Ce qu’il faut retenir

  1. Une crise de confiance dans le volley-ball : La désertion de deux jeunes joueurs lors d’un stage aux Pays-Bas révèle les fragilités de l’encadrement des talents marocains à l’étranger. Cette affaire, qui n’est pas isolée, interroge la capacité des fédérations à protéger et retenir leurs athlètes, notamment dans des disciplines moins médiatisées que le football.
  2. La CAN féminine, un test pour le Maroc : Alors que la compétition bat son plein, les Lionnes de l’Atlas n’ont pas encore joué leur premier match. Leur performance sera scrutée, tant sur le plan sportif que logistique, dans la perspective de la Coupe du monde 2030. La mobilisation du public et la gestion des infrastructures restent des défis majeurs.
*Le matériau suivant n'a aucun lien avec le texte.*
(* ===== verification/NameServer.v ===== *)
(** * The QRTR name server (qrtr/src/ns.c): data and handlers

    The state of the server is the table of known nodes, each with the table of
    the servers it registered, and the list of lookups of local observers.  Node
    structures are reached through pointers (the table stores the address of the
    embedded [map_item]), so they live in a heap; servers are never modified once
    registered and are stored by value.  The list of lookups is the sequence the
    intrusive list of [CList] holds.

    The kernel is the environment [env]: what [sendto] returns for the n-th
    datagram, whether [calloc] succeeds, and what lies in uninitialised stack
    memory.  Every [sendto] call is logged in the state, with its destination and
    bytes, whether it succeeded or not. *)
From S2P Require Import Prelude CString Hash Map Qrtr.

Definition ENOENT : Z := 2.
Definition EINVAL : Z := 22.

(** ** Data *)

Record server_filter := ServerFilter { f_service : Z; f_instance : Z; f_ifilter : Z }.
Record lookup := Lookup { lk_service : Z; lk_instance : Z; lk_sq : sockaddr_qrtr }.
Record server := Server { srv_service : Z; srv_instance : Z; srv_node : Z; srv_port : Z }.
Record ns_node := NsNode { id : Z; services : cmap server }.

Definition datagram : Type := sockaddr_qrtr * list Z.

(** [struct context], the global [nodes], the heap of nodes, and the log of
    [sendto] calls.  [allocs] counts the [calloc] calls and names the next
    pointer. *)
Record ns_state := NsState {
  sock : Z;
  local_node : Z;
  nodes : cmap nat;
  heap : gmap nat ns_node;
  lookups : list lookup;
  sent : list datagram;
  allocs : nat }.

Record env := Env {
  sendto : list datagram -> sockaddr_qrtr -> list Z -> Z;
  calloc : nat -> Z -> Z -> bool;
  stack_words : list datagram -> Z * Z }.

Definition sizeof_map_entry : Z := 8.
Definition sizeof_node : Z := 24.
Definition sizeof_server : Z := 40.
Definition sizeof_lookup : Z := 40.

Definition bcast_sq : sockaddr_qrtr := SockaddrQrtr AF_QIPCRTR QRTR_NODE_BCAST QRTR_PORT_CTRL.

(** ** State passing *)

Definition act (A : Type) : Type := ns_state -> outcome (A * ns_state).

#[global] Instance act_ret : MRet act := fun A a s => Done (a, s).
#[global] Instance act_bind : MBind act := fun A B k m s =>
  match m s with
  | Done (a, s') => k a s'
  | Fault f => Fault f
  | OutOfFuel => OutOfFuel
  end.

Definition get : act ns_state := fun s => Done (s, s).
Definition lift {A} (o : outcome A) : act A := fun s => a ← o; Done (a, s).

Definition set_sock (z : Z) : act unit := fun s =>
  Done (tt, NsState z (local_node s) (nodes s) (heap s) (lookups s) (sent s) (allocs s)).
Definition set_nodes (m : cmap nat) : act unit := fun s =>
  Done (tt, NsState (sock s) (local_node s) m (heap s) (lookups s) (sent s) (allocs s)).
Definition set_heap (h : gmap nat ns_node) : act unit := fun s =>
  Done (tt, NsState (sock s) (local_node s) (nodes s) h (lookups s) (sent s) (allocs s)).
Definition set_lookups (l : list lookup) : act unit := fun s =>
  Done (tt, NsState (sock s) (local_node s) (nodes s) (heap s) l (sent s) (allocs s)).

(** The node a pointer designates. *)
Definition deref_node (p : nat) : act ns_node := fun s =>
  n ← of_option NullPointer (heap s !! p); Done (n, s).
Definition set_services (p : nat) (m : cmap server) : act unit := fun s =>
  n ← of_option NullPointer (heap s !! p);
  set_heap (<[p := NsNode (id n) m]> (heap s)) s.

(** [ctx->local_node] is an [int]; where it meets an [unsigned int] it is
    converted. *)
Definition local_id (s : ns_state) : Z := u32 (local_node s).

Section handlers.
Context (e : env).

Definition do_sendto (dest : sockaddr_qrtr) (bytes : list Z) : act Z := fun s =>
  Done (sendto e (sent s) dest bytes,
        NsState (sock s) (local_node s) (nodes s) (heap s) (lookups s)
                (sent s ++ [(dest, bytes)]) (allocs s)).

(** [calloc]: the pointer of the new block, or NULL. *)
Definition do_calloc (size : Z) : act (option nat) := fun s =>
  Done (if calloc e (allocs s) 1 size then Some (allocs s) else None,
        NsState (sock s) (local_node s) (nodes s) (heap s) (lookups s) (sent s) (S (allocs s))).

(** [map_reput] on a table of the server: it allocates at most one table. *)
Definition do_reput {V} (m : cmap V) (key : Z) (v : V) : act (cmap V * Z * option V) := fun s =>
  r ← map_reput (calloc e (allocs s) sizeof_map_entry) m key (Some v);
  Done (r, NsState (sock s) (local_node s) (nodes s) (heap s) (lookups s) (sent s) (S (allocs s))).

(** A loop over a fixed sequence, stopped by a negative result of its body. *)
Fixpoint for_each {A} (body : A -> act unit) (l : list A) : act unit :=
  match l with
  | [] => mret tt
  | a :: l' => _ ← body a; for_each body l'
  end.

(** [map_create] of the new node cannot fail: it always returns 0. *)
Definition node_get (node_id : Z) : act (option nat) :=
  s ← get;
  mi ← lift (map_get (nodes s) (hash_u32 node_id));
  match mi with
  | Some p => mret (Some p)
  | None =>
      node ← do_calloc sizeof_node;
      match node with
      | None => mret None
      | Some p =>
          s ← get;
          _ ← set_heap (<[p := NsNode node_id map_create]> (heap s));
          '(m, rc, _) ← do_reput (nodes s) (hash_u32 node_id) p;
          _ ← set_nodes m;
          if negb (rc =? 0) then
            s ← get;
            _ ← set_heap (delete p (heap s));
            mret None
          else mret (Some p)
      end
  end.

Definition server_match (srv : server) (f : server_filter) : bool :=
  if negb (f_service f =? 0) && negb (srv_service srv =? f_service f) then false
  else
    let ifilter := if (f_ifilter f =? 0) && negb (f_instance f =? 0)
                   then 0xffffffff else f_ifilter f in
    Z.land (srv_instance srv) ifilter =? f_instance f.

(** The servers of one node that match, in table order. *)
Definition query_node (f : server_filter) (p : nat) : act (list server) :=
  n ← deref_node p;
  srvs ← lift (map_for_each (services n));
  mret (filter (fun srv => server_match srv f = true) srvs).

Fixpoint query_nodes (f : server_filter) (ps : list nat) : act (list server) :=
  match ps with
  | [] => mret []
  | p :: ps' => l ← query_node f p; r ← query_nodes f ps'; mret (l ++ r)
  end.

(** The reply list and its length. *)
Definition server_query (f : server_filter) : act (list server * Z) :=
  s ← get;
  ps ← lift (map_for_each (nodes s));
  l ← query_nodes f ps;
  mret (l, zlen l).

Definition server_pkt (c : Z) (srv : server) : qrtr_ctrl_pkt :=
  CtrlPkt c (srv_service srv) (srv_instance srv) (srv_node srv) (srv_port srv).

Definition service_announce_new (dest : sockaddr_qrtr) (srv : server) : act Z :=
  do_sendto dest (pkt_bytes (server_pkt QRTR_TYPE_NEW_SERVER srv)).
Definition service_announce_del (dest : sockaddr_qrtr) (srv : server) : act Z :=
  do_sendto dest (pkt_bytes (server_pkt QRTR_TYPE_DEL_SERVER srv)).

Definition notify_pkt (srv : option server) (new : bool) : qrtr_ctrl_pkt :=
  let c := if new then QRTR_TYPE_NEW_SERVER else QRTR_TYPE_DEL_SERVER in
  match srv with
  | Some srv => server_pkt c srv
  | None => CtrlPkt c 0 0 0 0
  end.
Definition lookup_notify (to : sockaddr_qrtr) (srv : option server) (new : bool) : act Z :=
  do_sendto to (pkt_bytes (notify_pkt srv new)).

Fixpoint announce_loop (sq : sockaddr_qrtr) (srvs : list server) : act Z :=
  match srvs with
  | [] => mret 0
  | srv :: srvs' =>
      rc ← service_announce_new sq srv;
      if rc <? 0 then mret rc else announce_loop sq srvs'
  end.

Definition annouce_servers (sq : sockaddr_qrtr) : act Z :=
  s ← get;
  node ← node_get (local_id s);
  match node with
  | None => mret 0
  | Some p =>
      n ← deref_node p;
      srvs ← lift (map_for_each (services n));
      announce_loop sq srvs
  end.

(** [server_add]; [free(old)] releases a block nothing refers to any more. *)
Definition server_add (service instance node_id port : Z) : act (option server) :=
  if (service =? 0) || (port =? 0) then mret None
  else
    blk ← do_calloc sizeof_server;
    match blk with
    | None => mret None
    | Some _ =>
        let srv := Server service instance node_id port in
        node ← node_get node_id;
        match node with
        | None => mret None
        | Some p =>
            n ← deref_node p;
            '(m, rc, mi) ← do_reput (services n) (hash_u32 port) srv;
            _ ← set_services p m;
            if negb (rc =? 0) then mret None else mret (Some srv)
        end
    end.

Definition lookup_wants (srv : server) (lk : lookup) : bool :=
  negb (negb (lk_service lk =? 0) && negb (lk_service lk =? srv_service srv)) &&
  negb (negb (lk_instance lk =? 0) && negb (lk_instance lk =? srv_instance srv)).

(** The loop over the observers, common to registration and removal. *)
Definition notify_lookups (srv : server) (new : bool) : act unit :=
  s ← get;
  for_each (fun lk => if lookup_wants srv lk
                      then _ ← lookup_notify (lk_sq lk) (Some srv) new; mret tt
                      else mret tt) (lookups s).

Definition server_del (p : nat) (port : Z) : act Z :=
  n ← deref_node p;
  mi ← lift (map_get (services n) (hash_u32 port));
  match mi with
  | None => mret (- ENOENT)
  | Some srv =>
      '(m, _) ← lift (map_remove (services n) (hash_u32 port));
      _ ← set_services p m;
      s ← get;
      _ ← (if srv_node srv =? local_id s
           then _ ← service_announce_del bcast_sq srv; mret tt
           else mret tt);
      _ ← notify_lookups srv false;
      mret 0
  end.

Definition ctrl_cmd_hello (sq : sockaddr_qrtr) (buf : list Z) (len : Z) : act Z :=
  data ← lift (read_mem buf 0 len);
  rc ← do_sendto sq data;
  if 0 <? rc then annouce_servers sq else mret rc.

(** The loop of [ctrl_cmd_bye] removes entries of the table it walks: the
    position is a slot number, and the table is read again at each step. *)
Fixpoint bye_loop (fuel : nat) (p : nat) (iter : option Z) : act unit :=
  match fuel with
  | O => fun _ => OutOfFuel
  | S fuel' =>
      match iter with
      | None => mret tt
      | Some i =>
          n ← deref_node p;
          x ← lift (map_iter_item (services n) i);
          srv ← lift (of_option NullPointer x);
          _ ← server_del p (srv_port srv);
          n ← deref_node p;
          next ← lift (map_iter_next (services n) iter);
          bye_loop fuel' p next
      end
  end.

(** Telling every local server that a client is gone. *)
Definition tell_local (bytes : list Z) (srvs : list server) : act unit :=
  for_each (fun srv => _ ← do_sendto (SockaddrQrtr AF_QIPCRTR (srv_node srv) (srv_port srv)) bytes;
                       mret tt) srvs.

Definition ctrl_cmd_bye (from : sockaddr_qrtr) : act Z :=
  node ← node_get (sq_node from);
  match node with
  | None => mret 0
  | Some p =>
      n ← deref_node p;
      first ← lift (map_iter_first (services n));
      _ ← bye_loop (S (Z.to_nat (map_size (services n)))) p first;
      s ← get;
      local ← node_get (local_id s);
      match local with
      | None => mret 0
      | Some lp =>
          n ← deref_node lp;
          srvs ← lift (map_for_each (services n));
          _ ← tell_local (pkt_bytes (client_pkt QRTR_TYPE_BYE (sq_node from) 0)) srvs;
          mret 0
      end
  end.

(** The packet is not cleared before its first three words are set: the two
    last words are whatever the stack holds. *)
Definition ctrl_cmd_del_client (from : sockaddr_qrtr) (node_id port : Z) : act Z :=
  s ← get;
  if negb (sq_node from =? node_id) then mret (- EINVAL)
  else if (sq_node from =? local_id s) && negb (sq_port from =? port) then mret (- EINVAL)
  else
    _ ← set_lookups (filter (fun lk => negb ((sq_node (lk_sq lk) =? node_id) &&
                                             (sq_port (lk_sq lk) =? port)) = true) (lookups s));
    node ← node_get node_id;
    _ ← match node with
        | Some p => _ ← server_del p port; mret tt
        | None => mret tt
        end;
    s ← get;
    local ← node_get (local_id s);
    match local with
    | None => mret 0
    | Some lp =>
        s ← get;
        let '(w1, w2) := stack_words e (sent s) in
        n ← deref_node lp;
        srvs ← lift (map_for_each (services n));
        _ ← tell_local (pkt_bytes (CtrlPkt QRTR_TYPE_DEL_CLIENT node_id port w1 w2)) srvs;
        mret 0
    end.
  3. Ouazane, symbole d’une nouvelle génération : La reconnaissance internationale du jeune milieu de l’Ajax illustre le potentiel des joueurs marocains formés à l’étranger. Cependant, cette réussite individuelle ne doit pas occulter les défis structurels du football local, notamment en matière de formation et de rétention des talents.
  4. Un été sportif sous tension : Entre compétitions internationales, désertions et émergence de nouveaux talents, le sport marocain traverse une période charnière. Les résultats de cet été pourraient influencer les orientations stratégiques des fédérations dans les années à venir.